Lemma convert_fields convert p l ts :
  lparen ∉ p -> l <> [] -> Forall (fun f => typeText (snd f)) l -> Z.of_nat (length (joinFields l)) < 2 ^ 32 ->
  Forall2 (fun f t => goodName (fst f) /\ convert (snd f) = Ok t) l ts ->
  parseStructTypeInfo convert (p ++ lparen :: joinFields l ++ [rparen]) = Ok (zip (fst <$> l) ts).
Proof.
  intros Hp Hl Ht Hb Hts. unfold parseStructTypeInfo. destruct (brackets_found p (joinFields l) Hp) as (-> & -> & ->).
  rewrite split_fields; [by apply parseFields_ok| |done|constructor|done].
  clear -Ht Hts. induction Hts as [|f t l ts [Hn _] _ IH]; [constructor|]. inversion Ht; subst. constructor; [done|auto].
Qed.

Lemma convert_struct convert l ts :
  l <> [] -> Forall (fun f => typeText (snd f)) l -> Z.of_nat (length (joinFields l)) < 2 ^ 32 ->
  Forall2 (fun f t => goodName (fst f) /\ convert (snd f) = Ok t) l ts ->
  convertStep context convert (str "STRUCT(" ++ joinFields l ++ str ")") = Ok (newStruct (zip (fst <$> l) ts)).
Proof.
  intros. change (str "STRUCT(" ++ joinFields l ++ str ")") with (str "STRUCT" ++ lparen :: joinFields l ++ [rparen]).
  rewrite (convert_brackets _ _ _ "S"%char) by done. cbv zeta. rewrite startsWith_upper by done.
  unfold parseStructType. by rewrite (convert_fields _ _ l ts) by (done || by apply (bool_decide_unpack _)).
Qed.

Lemma convert_union convert l ts :
  l <> [] -> Forall (fun f => typeText (snd f)) l -> Z.of_nat (length (joinFields l)) < 2 ^ 32 ->
  Forall2 (fun f t => goodName (fst f) /\ convert (snd f) = Ok t) l ts ->
  convertStep context convert (str "UNION(" ++ joinFields l ++ str ")") = Ok (newUnion (zip (fst <$> l) ts)).
Proof.
  intros. change (str "UNION(" ++ joinFields l ++ str ")") with (str "UNION" ++ lparen :: joinFields l ++ [rparen]).
  rewrite (convert_brackets _ _ _ "U"%char) by done. cbv zeta.
  assert (startsWith (str "STRUCT") (getUpper (str "UNION" ++ lparen :: joinFields l ++ [rparen])) = false) as -> by (by apply bool_decide_eq_false_2).
  assert (startsWith (str "MAP") (getUpper (str "UNION" ++ lparen :: joinFields l ++ [rparen])) = false) as -> by (by apply bool_decide_eq_false_2).
  rewrite startsWith_upper by done.
  unfold parseUnionType. by rewrite (convert_fields _ _ l ts) by (done || by apply (bool_decide_unpack _)).
Qed.

Lemma convert_map convert k v tk tv :
  typeText k -> Z.of_nat (length k) < 2 ^ 32 -> convert k = Ok tk -> convert (space :: v) = Ok tv ->
  convertStep context convert (str "MAP(" ++ k ++ str ", " ++ v ++ str ")") = Ok (newMap tk tv).
Proof.
  intros [Hf _] Hb Hk Hv. set (body := k ++ comma :: space :: v).
  replace (str "MAP(" ++ k ++ str ", " ++ v ++ str ")") with (str "MAP" ++ lparen :: body ++ [rparen]) by (unfold body; rewrite <- !app_assoc; done).
  rewrite (convert_brackets _ _ _ "M"%char) by done. cbv zeta.
  assert (startsWith (str "STRUCT") (getUpper (str "MAP" ++ lparen :: body ++ [rparen])) = false) as -> by (by apply bool_decide_eq_false_2).
  rewrite startsWith_upper by done. unfold parseMapType.
  destruct (brackets_found (str "MAP") body) as (-> & -> & ->); [by apply (bool_decide_unpack _)|]. unfold body. rewrite split_flat by done.
  change (splitComma (comma :: space :: v) 0 (rev k ++ [])) with (rev (rev k ++ []), space :: v). rewrite app_nil_r, rev_involutive, Hk, Hv. done.
Qed.

(** Leading space does not matter. *)
Lemma convert_space fuel s : tight s -> convertFromString context fuel (space :: s) = convertFromString context fuel s.
Proof.
  intros Hs. destruct fuel as [|fuel]; [done|]. cbn [convertFromString]. unfold convertStep.
  assert (trim (space :: s) = trim s) as ->; [|done].
  rewrite (trim_tight s Hs). destruct Hs as [(c & Hc & Ec) (d & Hd & Ed)].
  unfold trim, rtrim, ltrim. rewrite (skipSpaces_head (rev (space :: s)) d), rev_involutive; [cbn; by apply (skipSpaces_head s c)| |done].
  apply last_Some in Hd as (l & ->). change (space :: l ++ [d]) with ((space :: l) ++ [d]). by rewrite rev_app_distr.
Qed.

Definition decimalText (p s : Z) : name := str "DECIMAL(" ++ to_string p ++ str ", " ++ to_string s ++ str ")".
Definition decimalRead (p s : Z) : bool :=
  bool_decide (level 0 (decimalText p s) = Some 0%nat) &&
  match parseDecimalType (decimalText p s) with
  | Ok (mkLogicalType id q (Some (DecimalTypeInfo p' s'))) =>
      bool_decide (id = ID.DECIMAL) && bool_decide (Ok q = getPhysicalType ID.DECIMAL (Some (DecimalTypeInfo p s))) && (p' =? p) && (s' =? s)
  | _ => false
  end.

Lemma decimals_read p s : 1 <= p <= 38 -> 0 <= s <= p -> decimalRead p s = true.
Proof.
  intros Hp Hs. assert (H : forallb (fun p => forallb (fun s => decimalRead (Z.of_nat p) (Z.of_nat s)) (seq 0 (S p))) (seq 1 38) = true) by (by vm_compute).
  rewrite forallb_forall in H. specialize (H (Z.to_nat p)). rewrite forallb_forall in H.
  specialize (H ltac:(apply in_seq; lia) (Z.to_nat s) ltac:(apply in_seq; lia)). by rewrite !Z2Nat.id in H by lia.
Qed.

Lemma convert_decimal convert p s t :
  1 <= p <= 38 -> 0 <= s <= p -> DECIMAL p s = Ok t -> flat (decimalText p s) /\ convertStep context convert (decimalText p s) = Ok t.
Proof.
  intros Hp Hs Ht. pose proof (decimals_read p s Hp Hs) as H. unfold decimalRead in H. apply andb_true_iff in H as [H1 H2].
  split; [by apply bool_decide_eq_true_1 in H1|]. clear H1. set (body := to_string p ++ str ", " ++ to_string s).
  assert (E : decimalText p s = str "DECIMAL" ++ lparen :: body ++ [rparen]) by (unfold decimalText, body; rewrite <- !app_assoc; done).
  rewrite E in *. rewrite (convert_brackets _ _ _ "D"%char) by done. cbv zeta.
  assert (forall x, x ∈ ["STRUCT"; "MAP"; "UNION"]%string -> startsWith (str x) (getUpper (str "DECIMAL" ++ lparen :: body ++ [rparen])) = false) as Hno.
  { intros x Hx. rewrite !elem_of_cons, elem_of_nil in Hx. destruct Hx as [-> | [-> | [-> | []]]]; by apply bool_decide_eq_false_2. }
  rewrite !Hno by (by apply (bool_decide_unpack _)). rewrite startsWith_upper by done. cbn [orb].
  destruct (parseDecimalType _) as [[id q [[p' s'| | |]|]]|]; try done. rewrite !andb_true_iff, !bool_decide_eq_true, !Z.eqb_eq in H2.
  destruct H2 as [[[-> Hq] ->] ->]. unfold DECIMAL, newTypeWith in Ht. rewrite <- Hq in Ht. done.
Qed.
End Roundtrip.

(** ** The types that can be written down *)

Definition isSimple (id : LogicalTypeID) : bool :=
  bool_decide (tryGetIDFromString (idToString id) = Some id) && negb (bool_decide (id = ID.DECIMAL)).

(** Nested as deep as one likes; the fields of structs and unions need at least one field and
    names without space, comma and parenthesis. *)
#[warnings="-register-all"]
Inductive printable : LogicalType -> Prop :=
| printable_simple id p : isSimple id = true -> getPhysicalType id None = Ok p -> printable (mkLogicalType id p None)
| printable_rdf : printable RDF_VARIANT
| printable_decimal p s t : 1 <= p <= 38 -> 0 <= s <= p -> DECIMAL p s = Ok t -> printable t
| printable_list c : printable c -> printable (newList c)
| printable_array c k : printable c -> 1 <= k < 2 ^ 63 -> printable (newArray c k)
| printable_map k v : printable k -> printable v -> printable (newMap k v)
| printable_struct fs : fs <> [] -> Forall goodName (fst <$> fs) -> Forall printable (snd <$> fs) -> printable (newStruct fs)
| printable_union fs : fs <> [] -> Forall goodName (fst <$> fs) -> Forall printable (snd <$> fs) -> printable (newUnion fs).

Lemma simple_text id : isSimple id = true -> typeText (idToString id) /\ (forall p, toString (mkLogicalType id p None) = Ok (idToString id)).
Proof.
  intros H. split; [|intros p; by destruct id].
  assert (C : bool_decide (level 0 (idToString id) = Some 0%nat) &&
    match head (idToString id), last (idToString id) with Some c, Some d => negb (isSpace c) && negb (isSpace d) | _, _ => false end = true)
    by (destruct id; by vm_compute).
  apply andb_true_iff in C as [C1 C2]. split; [by apply bool_decide_eq_true_1 in C1|]. unfold tight.
  destruct (head _), (last _); try done. apply andb_true_iff in C2 as [C2 C3]. apply negb_true_iff in C2, C3.
  split; eexists; (split; [reflexivity|done]).
Qed.

Lemma convert_simple context convert id p :
  isSimple id = true -> getPhysicalType id None = Ok p -> convertStep context convert (idToString id) = Ok (mkLogicalType id p None).
Proof. intros H Hp. destruct id; try discriminate H; injection Hp as <-; reflexivity. Qed.

Lemma level_join l :
  Forall (fun f => goodName (fst f) /\ typeText (snd f)) l -> level 1 (joinFields l) = Some 1%nat.
Proof.
  assert (Hf : forall f, goodName (fst f) /\ typeText (snd f) -> level 1 (fieldText f) = Some 1%nat).
  { intros f [Hn Ht]. exact (level_deeper 0 0 1 _ (fieldText_flat f Hn Ht)). }
  induction 1 as [|f l H _ IH]; [done|]. destruct l as [|g l]; [by apply Hf|].
  change (joinFields (f :: g :: l)) with (fieldText f ++ str ", " ++ joinFields (g :: l)). rewrite level_app, Hf by done.
  by rewrite level_app.
Qed.

Lemma brackets_text p body c :
  Forall (fun c => c <> lparen /\ c <> rparen /\ c <> comma) p -> head p = Some c -> isSpace c = false -> level 1 body = Some 1%nat ->
  typeText (p ++ lparen :: body ++ [rparen]).
Proof.
  intros Hp Hc Ec Hb. split; [by apply flat_brackets|].
  change (p ++ lparen :: body ++ [rparen]) with (p ++ (lparen :: body) ++ [rparen]). rewrite app_assoc. apply (tight_app _ _ c rparen); try done. by apply head_app.
Qed.

Lemma list_text s : typeText s -> typeText (s ++ str "[]").
Proof. intros [Hf [(c & Hc & Ec) _]]. split; [apply flat_app; [done|by vm_compute]|by apply (tight_app _ _ c rbracket)]. Qed.
Lemma array_text s k : typeText s -> 0 <= k < 2 ^ 64 -> typeText (s ++ str "[" ++ to_string k ++ str "]").
Proof.
  intros [Hf [(c & Hc & Ec) _]] Hk. destruct (to_string_shape k Hk) as [Hd _]. split.
  - apply flat_app; [done|]. apply flat_app; [by vm_compute|]. apply flat_app; [|by vm_compute]. apply level_plain. eapply Forall_impl; [exact Hd|].
    intros d Hd'. destruct (digit_other d Hd') as (_ & _ & ? & ? & ? & _). done.
  - apply (tight_app _ _ c rbracket); try done. rewrite !last_app. done.
Qed.

(** What [toString] prints of a type, and that it is read back. *)
Definition readBack (t : LogicalType) (s : name) : Prop :=
  toString t = Ok s /\ typeText s /\
  (Z.of_nat (length s) < 2 ^ 32 -> forall context fuel, (length s < fuel)%nat -> convertFromString context fuel s = Ok t).

Lemma joinFields_length l f : f ∈ l -> (length (snd f) <= length (joinFields l))%nat.
Proof.
  induction l as [|g l IH]; intros Hf; [by apply elem_of_nil in Hf|]. destruct l as [|h l].
  - apply list_elem_of_singleton in Hf as ->. unfold joinFields, fieldText. rewrite !length_app. lia.
  - change (joinFields (g :: h :: l)) with (fieldText g ++ str ", " ++ joinFields (h :: l)). rewrite !length_app.
    apply elem_of_cons in Hf as [->|Hf]; [unfold fieldText; rewrite !length_app; lia|]. specialize (IH Hf). lia.
Qed.

(** Printing and reading the fields of a struct or union. *)
Lemma fields_back last fs :
  Forall goodName (fst <$> fs) -> Forall (fun t => exists s, readBack t s) (snd <$> fs) -> fs <> [] ->
  exists l, printFields toString last fs = Ok (joinFields l ++ last) /\ l <> [] /\
    Forall (fun f => goodName (fst f) /\ typeText (snd f)) l /\ fst <$> l = fst <$> fs /\
    Forall2 (fun f t => readBack t (snd f)) l (snd <$> fs).
Proof.
  induction fs as [|[n t] fs IH]; intros Hn Ht Hne; [done|]. rewrite !fmap_cons in *. inversion Hn as [|? ? Hn1 Hn2]; subst.
  inversion Ht as [|? ? [s Hs] Ht2]; subst. cbn [fst snd] in *. destruct fs as [|g fs].
  - exists [(n, s)]. cbn [printFields fst snd]. rewrite (proj1 Hs). cbn [obind].
    split; [unfold joinFields, fieldText; cbn [fst snd]; rewrite <- !app_assoc, app_nil_r; done|]. split; [done|].
    split; [constructor; [|constructor]; split; [done|apply Hs]|]. split; [done|]. constructor; [done|constructor].
  - destruct (IH Hn2 Ht2 ltac:(done)) as (l & Hp & Hl & Hg & Hnm & H2). exists ((n, s) :: l). destruct l as [|h l]; [done|].
    split.
    + change (printFields toString last ((n, t) :: g :: fs)) with
        (let* u := toString t in let* rest := printFields toString last (g :: fs) in Ok (n ++ str " " ++ u ++ str ", " ++ rest)).
      rewrite (proj1 Hs), Hp. cbn [obind].
      change (joinFields ((n, s) :: h :: l)) with ((n ++ str " " ++ s) ++ str ", " ++ joinFields (h :: l)). by rewrite <- !app_assoc.
    + split; [done|]. split; [constructor; [split; [done|apply Hs]|done]|]. split; [rewrite fmap_cons; cbn [fst]; by rewrite Hnm|]. by constructor.
Qed.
---------------
GOAL OF THE EXERCISE: As the answer, set down only the lines from the data above between the one holding "Lemma array_text s" and the one holding "- apply flat_app;", inclusive, exactly as they read.

COMPLETED TASK:
Lemma array_text s k : typeText s -> 0 <= k < 2 ^ 64 -> typeText (s ++ str "[" ++ to_string k ++ str "]").
Proof.
  intros [Hf [(c & Hc & Ec) _]] Hk. destruct (to_string_shape k Hk) as [Hd _]. split.
  - apply flat_app; [done|]. apply flat_app; [by vm_compute|]. apply flat_app; [|by vm_compute]. apply level_plain. eapply Forall_impl; [exact Hd|].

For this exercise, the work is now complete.